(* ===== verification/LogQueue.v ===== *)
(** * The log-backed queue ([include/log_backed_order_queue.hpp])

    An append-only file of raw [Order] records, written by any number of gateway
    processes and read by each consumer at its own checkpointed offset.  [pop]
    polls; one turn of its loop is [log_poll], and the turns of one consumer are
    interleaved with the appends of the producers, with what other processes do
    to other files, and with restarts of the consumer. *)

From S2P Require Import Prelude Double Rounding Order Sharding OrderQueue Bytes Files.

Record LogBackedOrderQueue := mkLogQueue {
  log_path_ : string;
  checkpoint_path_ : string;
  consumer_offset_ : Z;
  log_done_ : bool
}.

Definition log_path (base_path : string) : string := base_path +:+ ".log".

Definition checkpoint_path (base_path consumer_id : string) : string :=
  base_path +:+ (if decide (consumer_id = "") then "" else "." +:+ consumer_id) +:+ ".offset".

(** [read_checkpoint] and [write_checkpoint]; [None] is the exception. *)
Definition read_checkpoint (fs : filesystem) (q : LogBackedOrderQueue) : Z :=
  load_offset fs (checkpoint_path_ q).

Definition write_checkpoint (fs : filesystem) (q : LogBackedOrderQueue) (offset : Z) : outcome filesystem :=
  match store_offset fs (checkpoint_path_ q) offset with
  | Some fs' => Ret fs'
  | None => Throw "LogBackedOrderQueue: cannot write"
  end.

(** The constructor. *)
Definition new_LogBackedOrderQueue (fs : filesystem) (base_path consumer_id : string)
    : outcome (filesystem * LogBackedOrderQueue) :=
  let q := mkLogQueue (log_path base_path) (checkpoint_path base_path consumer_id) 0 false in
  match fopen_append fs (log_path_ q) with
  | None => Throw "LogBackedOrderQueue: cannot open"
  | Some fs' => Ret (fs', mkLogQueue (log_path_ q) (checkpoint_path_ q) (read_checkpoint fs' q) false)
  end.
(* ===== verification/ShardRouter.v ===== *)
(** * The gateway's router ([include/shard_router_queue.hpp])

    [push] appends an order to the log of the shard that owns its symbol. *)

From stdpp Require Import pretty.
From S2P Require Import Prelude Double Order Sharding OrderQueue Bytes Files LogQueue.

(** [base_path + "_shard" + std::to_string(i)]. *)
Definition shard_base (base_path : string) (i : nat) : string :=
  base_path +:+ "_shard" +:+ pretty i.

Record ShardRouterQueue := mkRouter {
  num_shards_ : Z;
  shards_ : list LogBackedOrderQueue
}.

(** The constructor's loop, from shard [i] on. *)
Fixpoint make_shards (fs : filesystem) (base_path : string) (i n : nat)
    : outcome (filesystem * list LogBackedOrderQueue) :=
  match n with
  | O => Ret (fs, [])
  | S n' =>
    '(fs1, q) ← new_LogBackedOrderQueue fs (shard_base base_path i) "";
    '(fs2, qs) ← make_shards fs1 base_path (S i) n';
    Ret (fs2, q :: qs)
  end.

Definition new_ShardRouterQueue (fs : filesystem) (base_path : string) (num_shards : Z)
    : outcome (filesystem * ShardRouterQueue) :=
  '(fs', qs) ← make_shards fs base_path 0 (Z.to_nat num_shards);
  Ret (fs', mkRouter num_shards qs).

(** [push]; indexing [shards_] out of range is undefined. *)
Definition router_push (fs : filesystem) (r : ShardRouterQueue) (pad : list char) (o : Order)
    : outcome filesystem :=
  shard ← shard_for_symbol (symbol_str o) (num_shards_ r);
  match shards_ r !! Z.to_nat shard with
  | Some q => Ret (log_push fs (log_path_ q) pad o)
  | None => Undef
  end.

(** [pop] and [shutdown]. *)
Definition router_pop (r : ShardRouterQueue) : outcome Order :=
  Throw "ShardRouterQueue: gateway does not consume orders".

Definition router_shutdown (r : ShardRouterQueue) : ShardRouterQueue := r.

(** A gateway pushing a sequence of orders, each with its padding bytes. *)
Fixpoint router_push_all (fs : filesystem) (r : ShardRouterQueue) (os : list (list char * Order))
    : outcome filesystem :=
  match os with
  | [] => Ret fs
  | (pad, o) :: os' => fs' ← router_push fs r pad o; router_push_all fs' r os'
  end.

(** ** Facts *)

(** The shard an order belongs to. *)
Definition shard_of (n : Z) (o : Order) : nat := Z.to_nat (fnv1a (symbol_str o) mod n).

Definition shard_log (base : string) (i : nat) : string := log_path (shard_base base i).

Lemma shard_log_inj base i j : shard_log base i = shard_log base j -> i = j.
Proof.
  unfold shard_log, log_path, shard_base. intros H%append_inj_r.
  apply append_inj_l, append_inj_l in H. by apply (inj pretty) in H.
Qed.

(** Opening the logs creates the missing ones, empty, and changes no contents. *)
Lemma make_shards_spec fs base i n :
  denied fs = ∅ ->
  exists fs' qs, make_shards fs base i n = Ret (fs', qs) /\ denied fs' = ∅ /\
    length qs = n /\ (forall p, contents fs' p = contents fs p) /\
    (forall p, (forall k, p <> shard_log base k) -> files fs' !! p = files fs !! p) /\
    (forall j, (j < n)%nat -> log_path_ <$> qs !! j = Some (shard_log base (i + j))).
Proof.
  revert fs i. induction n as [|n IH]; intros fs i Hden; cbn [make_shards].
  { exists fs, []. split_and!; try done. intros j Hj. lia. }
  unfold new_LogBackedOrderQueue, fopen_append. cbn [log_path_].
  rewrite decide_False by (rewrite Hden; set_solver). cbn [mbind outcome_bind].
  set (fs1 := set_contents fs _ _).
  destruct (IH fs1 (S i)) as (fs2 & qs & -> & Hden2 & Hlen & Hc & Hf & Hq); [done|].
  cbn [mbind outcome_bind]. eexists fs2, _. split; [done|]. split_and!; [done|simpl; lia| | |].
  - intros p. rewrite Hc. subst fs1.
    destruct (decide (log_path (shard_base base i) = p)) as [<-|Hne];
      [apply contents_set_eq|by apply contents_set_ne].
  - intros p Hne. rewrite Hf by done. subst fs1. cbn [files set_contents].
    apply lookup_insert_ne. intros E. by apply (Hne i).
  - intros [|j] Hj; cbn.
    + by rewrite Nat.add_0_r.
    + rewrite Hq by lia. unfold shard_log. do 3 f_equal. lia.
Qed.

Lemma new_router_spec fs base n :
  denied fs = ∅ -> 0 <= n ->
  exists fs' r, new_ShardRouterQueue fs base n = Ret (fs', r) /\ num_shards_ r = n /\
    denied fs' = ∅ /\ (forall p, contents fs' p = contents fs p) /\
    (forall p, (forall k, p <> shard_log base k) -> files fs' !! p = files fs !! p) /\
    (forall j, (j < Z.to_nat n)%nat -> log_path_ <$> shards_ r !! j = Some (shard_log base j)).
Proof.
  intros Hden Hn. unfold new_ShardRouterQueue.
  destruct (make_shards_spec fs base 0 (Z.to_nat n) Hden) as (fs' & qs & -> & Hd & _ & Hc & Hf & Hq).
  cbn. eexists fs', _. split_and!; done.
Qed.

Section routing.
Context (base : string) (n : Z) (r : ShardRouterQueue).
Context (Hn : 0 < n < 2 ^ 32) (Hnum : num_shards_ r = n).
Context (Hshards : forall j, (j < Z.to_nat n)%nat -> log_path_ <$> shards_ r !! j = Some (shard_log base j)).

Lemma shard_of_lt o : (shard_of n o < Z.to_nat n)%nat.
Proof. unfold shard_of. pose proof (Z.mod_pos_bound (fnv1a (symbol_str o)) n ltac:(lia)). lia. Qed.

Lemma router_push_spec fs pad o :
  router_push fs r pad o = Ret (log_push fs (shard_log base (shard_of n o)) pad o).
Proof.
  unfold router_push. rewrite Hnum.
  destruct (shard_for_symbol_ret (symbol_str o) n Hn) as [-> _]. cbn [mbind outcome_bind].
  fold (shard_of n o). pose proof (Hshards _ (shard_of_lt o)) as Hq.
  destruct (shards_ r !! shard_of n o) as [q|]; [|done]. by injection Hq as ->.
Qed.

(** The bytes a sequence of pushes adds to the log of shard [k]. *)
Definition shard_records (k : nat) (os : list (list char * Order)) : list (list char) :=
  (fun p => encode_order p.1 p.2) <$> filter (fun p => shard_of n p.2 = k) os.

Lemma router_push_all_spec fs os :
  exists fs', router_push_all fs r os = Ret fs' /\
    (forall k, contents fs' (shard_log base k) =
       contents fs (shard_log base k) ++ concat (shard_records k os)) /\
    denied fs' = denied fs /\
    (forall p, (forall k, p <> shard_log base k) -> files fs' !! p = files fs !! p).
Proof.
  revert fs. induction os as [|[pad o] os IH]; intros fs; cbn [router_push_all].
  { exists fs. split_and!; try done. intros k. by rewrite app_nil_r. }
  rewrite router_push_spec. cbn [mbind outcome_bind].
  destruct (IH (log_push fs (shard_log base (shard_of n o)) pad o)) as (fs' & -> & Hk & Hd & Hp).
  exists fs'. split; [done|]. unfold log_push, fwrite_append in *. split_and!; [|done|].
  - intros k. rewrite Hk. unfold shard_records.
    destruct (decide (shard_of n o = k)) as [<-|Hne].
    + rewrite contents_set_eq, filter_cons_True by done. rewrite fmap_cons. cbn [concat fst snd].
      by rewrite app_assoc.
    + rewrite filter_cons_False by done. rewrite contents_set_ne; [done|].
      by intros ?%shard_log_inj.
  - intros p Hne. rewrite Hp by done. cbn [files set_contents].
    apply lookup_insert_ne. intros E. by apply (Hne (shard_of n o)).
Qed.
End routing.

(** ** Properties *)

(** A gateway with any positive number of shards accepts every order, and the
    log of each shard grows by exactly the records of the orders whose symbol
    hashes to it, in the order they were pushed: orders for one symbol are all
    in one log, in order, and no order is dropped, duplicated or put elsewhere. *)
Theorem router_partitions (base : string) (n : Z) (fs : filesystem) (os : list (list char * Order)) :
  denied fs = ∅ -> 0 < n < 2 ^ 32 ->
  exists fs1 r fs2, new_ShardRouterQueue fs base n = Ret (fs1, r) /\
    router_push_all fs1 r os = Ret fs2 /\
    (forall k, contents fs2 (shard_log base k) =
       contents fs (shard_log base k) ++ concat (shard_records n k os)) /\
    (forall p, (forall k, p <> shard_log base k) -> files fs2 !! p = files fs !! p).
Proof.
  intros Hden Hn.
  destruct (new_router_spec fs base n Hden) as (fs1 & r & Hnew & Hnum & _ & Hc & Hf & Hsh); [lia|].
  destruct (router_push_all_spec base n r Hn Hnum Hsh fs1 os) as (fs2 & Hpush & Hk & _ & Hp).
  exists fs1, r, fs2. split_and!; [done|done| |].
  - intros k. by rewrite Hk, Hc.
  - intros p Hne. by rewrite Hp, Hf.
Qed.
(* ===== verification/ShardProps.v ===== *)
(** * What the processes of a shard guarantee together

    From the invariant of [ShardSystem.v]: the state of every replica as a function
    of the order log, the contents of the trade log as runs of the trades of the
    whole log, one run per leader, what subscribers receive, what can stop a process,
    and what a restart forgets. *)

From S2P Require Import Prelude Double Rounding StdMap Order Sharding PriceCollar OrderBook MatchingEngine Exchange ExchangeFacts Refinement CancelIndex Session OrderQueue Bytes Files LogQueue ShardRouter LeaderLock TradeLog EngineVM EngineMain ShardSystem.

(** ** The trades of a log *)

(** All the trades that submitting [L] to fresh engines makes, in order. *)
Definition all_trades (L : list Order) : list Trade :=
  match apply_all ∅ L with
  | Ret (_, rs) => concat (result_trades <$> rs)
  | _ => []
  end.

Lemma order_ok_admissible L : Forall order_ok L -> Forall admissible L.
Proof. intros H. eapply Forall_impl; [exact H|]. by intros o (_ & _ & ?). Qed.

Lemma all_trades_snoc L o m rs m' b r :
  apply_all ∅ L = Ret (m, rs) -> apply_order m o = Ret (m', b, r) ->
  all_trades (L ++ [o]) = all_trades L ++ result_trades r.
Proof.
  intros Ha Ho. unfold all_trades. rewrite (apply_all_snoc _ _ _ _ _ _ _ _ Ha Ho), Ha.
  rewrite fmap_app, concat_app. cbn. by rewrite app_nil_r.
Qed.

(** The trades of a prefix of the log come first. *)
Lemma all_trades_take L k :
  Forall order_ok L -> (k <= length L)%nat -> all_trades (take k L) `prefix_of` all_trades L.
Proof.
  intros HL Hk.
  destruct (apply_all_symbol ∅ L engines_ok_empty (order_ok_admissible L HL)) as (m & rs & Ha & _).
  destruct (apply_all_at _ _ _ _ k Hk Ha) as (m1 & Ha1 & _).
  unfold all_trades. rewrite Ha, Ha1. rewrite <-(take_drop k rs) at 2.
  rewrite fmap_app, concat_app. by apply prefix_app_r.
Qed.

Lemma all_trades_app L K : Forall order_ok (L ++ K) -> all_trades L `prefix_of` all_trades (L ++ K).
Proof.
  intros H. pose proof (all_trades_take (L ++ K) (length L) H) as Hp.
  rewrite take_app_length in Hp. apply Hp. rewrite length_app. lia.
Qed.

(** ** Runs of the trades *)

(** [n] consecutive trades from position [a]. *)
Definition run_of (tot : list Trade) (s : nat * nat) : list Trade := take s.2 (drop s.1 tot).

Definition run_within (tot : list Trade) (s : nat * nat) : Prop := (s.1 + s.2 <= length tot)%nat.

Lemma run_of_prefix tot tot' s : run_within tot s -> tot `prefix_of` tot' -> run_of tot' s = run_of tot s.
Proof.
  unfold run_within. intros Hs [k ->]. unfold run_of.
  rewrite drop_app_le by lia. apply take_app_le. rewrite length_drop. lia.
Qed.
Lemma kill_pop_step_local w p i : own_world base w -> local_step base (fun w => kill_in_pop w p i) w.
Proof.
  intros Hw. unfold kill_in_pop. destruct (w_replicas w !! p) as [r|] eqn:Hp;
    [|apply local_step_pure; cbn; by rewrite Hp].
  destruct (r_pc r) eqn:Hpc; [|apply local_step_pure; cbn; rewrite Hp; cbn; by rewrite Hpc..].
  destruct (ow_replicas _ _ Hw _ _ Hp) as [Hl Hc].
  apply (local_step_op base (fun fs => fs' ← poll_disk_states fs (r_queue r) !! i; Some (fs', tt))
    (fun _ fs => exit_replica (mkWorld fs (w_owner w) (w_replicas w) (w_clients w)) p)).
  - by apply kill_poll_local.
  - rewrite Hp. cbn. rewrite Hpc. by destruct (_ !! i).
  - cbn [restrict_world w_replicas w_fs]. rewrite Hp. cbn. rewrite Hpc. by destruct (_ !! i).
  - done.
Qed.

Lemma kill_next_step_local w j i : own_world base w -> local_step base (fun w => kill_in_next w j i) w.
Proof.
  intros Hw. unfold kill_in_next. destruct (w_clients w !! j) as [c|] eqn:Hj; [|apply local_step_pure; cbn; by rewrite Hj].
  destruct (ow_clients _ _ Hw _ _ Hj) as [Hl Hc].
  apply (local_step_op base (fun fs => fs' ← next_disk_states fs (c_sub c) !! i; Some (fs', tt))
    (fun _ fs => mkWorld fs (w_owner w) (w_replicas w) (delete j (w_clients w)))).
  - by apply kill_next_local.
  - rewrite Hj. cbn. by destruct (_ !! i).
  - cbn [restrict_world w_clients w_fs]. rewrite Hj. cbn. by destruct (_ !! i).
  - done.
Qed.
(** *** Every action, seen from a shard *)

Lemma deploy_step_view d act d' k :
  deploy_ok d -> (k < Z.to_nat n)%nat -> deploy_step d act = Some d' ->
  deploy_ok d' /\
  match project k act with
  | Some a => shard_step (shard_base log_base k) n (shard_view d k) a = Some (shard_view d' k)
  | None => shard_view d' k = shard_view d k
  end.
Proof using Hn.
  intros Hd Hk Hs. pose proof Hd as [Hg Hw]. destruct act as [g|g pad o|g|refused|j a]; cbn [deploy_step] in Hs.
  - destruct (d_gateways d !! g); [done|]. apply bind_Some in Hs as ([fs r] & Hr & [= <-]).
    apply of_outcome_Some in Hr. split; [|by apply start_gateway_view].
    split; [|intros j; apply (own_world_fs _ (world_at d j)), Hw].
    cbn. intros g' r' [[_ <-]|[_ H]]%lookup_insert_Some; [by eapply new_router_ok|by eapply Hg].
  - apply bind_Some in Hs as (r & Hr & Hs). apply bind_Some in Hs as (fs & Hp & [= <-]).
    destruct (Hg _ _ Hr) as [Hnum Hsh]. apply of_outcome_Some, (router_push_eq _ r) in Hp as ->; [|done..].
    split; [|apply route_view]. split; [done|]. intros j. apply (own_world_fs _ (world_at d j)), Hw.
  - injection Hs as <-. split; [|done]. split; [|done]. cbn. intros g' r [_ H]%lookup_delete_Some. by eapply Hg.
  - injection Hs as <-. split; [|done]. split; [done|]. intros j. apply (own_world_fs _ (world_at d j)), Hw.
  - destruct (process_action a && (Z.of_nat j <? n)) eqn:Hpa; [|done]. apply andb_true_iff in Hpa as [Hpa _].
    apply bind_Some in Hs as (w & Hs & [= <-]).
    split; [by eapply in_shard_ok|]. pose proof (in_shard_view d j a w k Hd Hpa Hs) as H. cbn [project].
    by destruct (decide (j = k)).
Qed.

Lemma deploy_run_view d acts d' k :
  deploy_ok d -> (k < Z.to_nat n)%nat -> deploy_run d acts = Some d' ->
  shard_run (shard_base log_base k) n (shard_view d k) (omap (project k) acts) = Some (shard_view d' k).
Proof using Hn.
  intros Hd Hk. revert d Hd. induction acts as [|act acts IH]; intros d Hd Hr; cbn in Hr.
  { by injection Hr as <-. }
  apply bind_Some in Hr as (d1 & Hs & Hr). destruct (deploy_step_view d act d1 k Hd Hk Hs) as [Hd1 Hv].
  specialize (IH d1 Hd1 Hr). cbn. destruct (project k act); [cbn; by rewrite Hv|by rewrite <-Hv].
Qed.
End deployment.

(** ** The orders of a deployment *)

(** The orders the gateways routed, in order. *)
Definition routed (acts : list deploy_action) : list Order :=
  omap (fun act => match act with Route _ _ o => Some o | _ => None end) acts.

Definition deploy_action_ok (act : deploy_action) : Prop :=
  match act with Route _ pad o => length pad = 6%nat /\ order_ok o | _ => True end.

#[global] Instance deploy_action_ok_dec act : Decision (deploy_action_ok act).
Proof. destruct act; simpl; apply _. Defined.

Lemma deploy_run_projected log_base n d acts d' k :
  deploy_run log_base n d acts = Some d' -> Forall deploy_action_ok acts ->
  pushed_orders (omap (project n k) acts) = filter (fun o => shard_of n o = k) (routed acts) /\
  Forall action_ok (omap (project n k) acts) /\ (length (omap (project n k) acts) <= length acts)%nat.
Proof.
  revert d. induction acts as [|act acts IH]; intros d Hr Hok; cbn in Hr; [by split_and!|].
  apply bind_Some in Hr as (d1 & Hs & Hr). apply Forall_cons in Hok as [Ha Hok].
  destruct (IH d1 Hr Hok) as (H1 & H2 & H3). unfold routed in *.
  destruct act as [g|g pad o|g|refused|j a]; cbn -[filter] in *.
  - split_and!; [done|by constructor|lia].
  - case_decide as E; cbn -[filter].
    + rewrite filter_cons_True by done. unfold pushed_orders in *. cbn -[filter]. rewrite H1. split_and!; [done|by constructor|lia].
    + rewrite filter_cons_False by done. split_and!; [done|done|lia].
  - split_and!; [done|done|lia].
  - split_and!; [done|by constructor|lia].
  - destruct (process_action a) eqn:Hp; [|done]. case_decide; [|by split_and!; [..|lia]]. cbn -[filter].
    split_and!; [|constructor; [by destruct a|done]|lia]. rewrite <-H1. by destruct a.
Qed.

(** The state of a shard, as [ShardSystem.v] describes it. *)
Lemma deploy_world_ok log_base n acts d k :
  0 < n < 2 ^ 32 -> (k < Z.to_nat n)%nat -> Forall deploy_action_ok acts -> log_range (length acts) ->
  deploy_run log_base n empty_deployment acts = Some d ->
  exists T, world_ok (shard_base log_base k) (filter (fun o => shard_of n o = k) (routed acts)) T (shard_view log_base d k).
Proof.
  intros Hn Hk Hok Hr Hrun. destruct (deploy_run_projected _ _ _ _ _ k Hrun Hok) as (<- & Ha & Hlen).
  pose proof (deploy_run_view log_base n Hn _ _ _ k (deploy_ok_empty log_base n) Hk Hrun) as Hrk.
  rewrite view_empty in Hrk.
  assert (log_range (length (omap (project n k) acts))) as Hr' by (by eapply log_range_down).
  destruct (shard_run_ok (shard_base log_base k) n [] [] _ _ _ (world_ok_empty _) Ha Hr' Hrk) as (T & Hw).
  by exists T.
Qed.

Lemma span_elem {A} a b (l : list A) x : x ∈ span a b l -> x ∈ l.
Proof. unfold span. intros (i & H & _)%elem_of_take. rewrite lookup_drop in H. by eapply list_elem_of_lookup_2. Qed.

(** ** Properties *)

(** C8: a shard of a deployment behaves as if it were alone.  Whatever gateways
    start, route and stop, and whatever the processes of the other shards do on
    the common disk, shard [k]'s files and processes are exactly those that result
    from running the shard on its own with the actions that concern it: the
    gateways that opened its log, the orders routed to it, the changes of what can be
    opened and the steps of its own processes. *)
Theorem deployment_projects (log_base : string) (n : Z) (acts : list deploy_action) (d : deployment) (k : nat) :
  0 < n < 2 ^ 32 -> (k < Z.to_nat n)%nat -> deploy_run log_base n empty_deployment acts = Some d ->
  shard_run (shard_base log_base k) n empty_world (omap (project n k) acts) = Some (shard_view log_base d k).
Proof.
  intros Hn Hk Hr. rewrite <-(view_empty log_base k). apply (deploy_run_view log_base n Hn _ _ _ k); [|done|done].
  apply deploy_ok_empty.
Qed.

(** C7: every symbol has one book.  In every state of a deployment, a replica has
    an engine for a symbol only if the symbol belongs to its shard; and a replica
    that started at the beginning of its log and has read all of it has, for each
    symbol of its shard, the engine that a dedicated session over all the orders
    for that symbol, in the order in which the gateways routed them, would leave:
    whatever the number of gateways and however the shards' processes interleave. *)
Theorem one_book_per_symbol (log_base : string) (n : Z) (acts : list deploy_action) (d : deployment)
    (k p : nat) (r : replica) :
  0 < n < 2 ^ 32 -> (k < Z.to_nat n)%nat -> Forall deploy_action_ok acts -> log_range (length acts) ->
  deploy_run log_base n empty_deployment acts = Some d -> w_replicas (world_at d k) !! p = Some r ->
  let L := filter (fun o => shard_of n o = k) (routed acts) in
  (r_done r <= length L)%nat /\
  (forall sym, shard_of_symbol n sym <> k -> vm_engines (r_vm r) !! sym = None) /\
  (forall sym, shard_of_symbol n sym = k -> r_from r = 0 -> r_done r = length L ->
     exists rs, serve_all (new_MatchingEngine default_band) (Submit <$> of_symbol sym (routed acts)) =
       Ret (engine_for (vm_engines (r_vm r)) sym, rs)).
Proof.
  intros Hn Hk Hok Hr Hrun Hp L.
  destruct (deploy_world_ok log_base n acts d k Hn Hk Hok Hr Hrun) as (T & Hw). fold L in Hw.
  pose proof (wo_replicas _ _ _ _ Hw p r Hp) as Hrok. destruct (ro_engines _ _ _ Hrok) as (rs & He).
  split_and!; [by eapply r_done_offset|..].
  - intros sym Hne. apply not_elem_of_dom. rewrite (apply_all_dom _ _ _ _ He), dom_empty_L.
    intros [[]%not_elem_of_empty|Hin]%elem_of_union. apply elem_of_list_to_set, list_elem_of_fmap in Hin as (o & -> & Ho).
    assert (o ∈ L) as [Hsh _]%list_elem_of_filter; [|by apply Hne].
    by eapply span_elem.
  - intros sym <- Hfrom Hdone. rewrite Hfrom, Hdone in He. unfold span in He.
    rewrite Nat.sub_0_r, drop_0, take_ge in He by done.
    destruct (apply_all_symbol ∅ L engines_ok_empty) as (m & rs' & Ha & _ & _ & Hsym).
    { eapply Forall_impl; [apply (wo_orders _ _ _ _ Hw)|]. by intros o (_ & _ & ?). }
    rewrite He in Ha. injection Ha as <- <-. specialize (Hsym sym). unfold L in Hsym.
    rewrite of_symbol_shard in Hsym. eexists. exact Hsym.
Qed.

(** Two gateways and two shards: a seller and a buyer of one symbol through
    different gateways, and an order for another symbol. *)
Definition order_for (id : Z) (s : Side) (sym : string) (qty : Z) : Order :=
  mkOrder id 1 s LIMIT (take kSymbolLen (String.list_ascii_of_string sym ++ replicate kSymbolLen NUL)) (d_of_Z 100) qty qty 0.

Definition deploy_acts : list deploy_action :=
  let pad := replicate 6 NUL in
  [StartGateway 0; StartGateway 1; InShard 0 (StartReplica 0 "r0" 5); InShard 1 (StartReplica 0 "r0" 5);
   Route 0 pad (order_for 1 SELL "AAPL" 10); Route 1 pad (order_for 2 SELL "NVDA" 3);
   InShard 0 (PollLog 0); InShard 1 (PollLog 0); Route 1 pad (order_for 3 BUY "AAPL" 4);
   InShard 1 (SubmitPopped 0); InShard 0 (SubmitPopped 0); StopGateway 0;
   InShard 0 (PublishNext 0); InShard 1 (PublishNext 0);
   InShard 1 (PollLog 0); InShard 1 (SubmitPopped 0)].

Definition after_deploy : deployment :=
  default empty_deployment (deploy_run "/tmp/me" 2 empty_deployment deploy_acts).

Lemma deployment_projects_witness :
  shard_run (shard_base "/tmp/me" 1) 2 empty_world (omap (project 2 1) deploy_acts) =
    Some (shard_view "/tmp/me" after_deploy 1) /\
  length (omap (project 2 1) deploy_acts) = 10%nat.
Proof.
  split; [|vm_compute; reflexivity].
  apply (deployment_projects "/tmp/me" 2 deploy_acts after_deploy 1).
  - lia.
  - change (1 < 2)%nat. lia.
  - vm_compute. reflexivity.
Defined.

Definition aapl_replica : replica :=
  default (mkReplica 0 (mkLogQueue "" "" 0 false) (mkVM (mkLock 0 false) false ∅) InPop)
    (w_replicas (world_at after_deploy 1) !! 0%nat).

TASK GOAL =>
Your reply must contain exactly the lines from the first line of the data through the line holding "checkpoint_path_ : string;", and nothing more.

PROBLEM SOLUTION =>
(* ===== verification/LogQueue.v ===== *)
(** * The log-backed queue ([include/log_backed_order_queue.hpp])

    An append-only file of raw [Order] records, written by any number of gateway
    processes and read by each consumer at its own checkpointed offset.  [pop]
    polls; one turn of its loop is [log_poll], and the turns of one consumer are
    interleaved with the appends of the producers, with what other processes do
    to other files, and with restarts of the consumer. *)

From S2P Require Import Prelude Double Rounding Order Sharding OrderQueue Bytes Files.

Record LogBackedOrderQueue := mkLogQueue {
  log_path_ : string;
  checkpoint_path_ : string;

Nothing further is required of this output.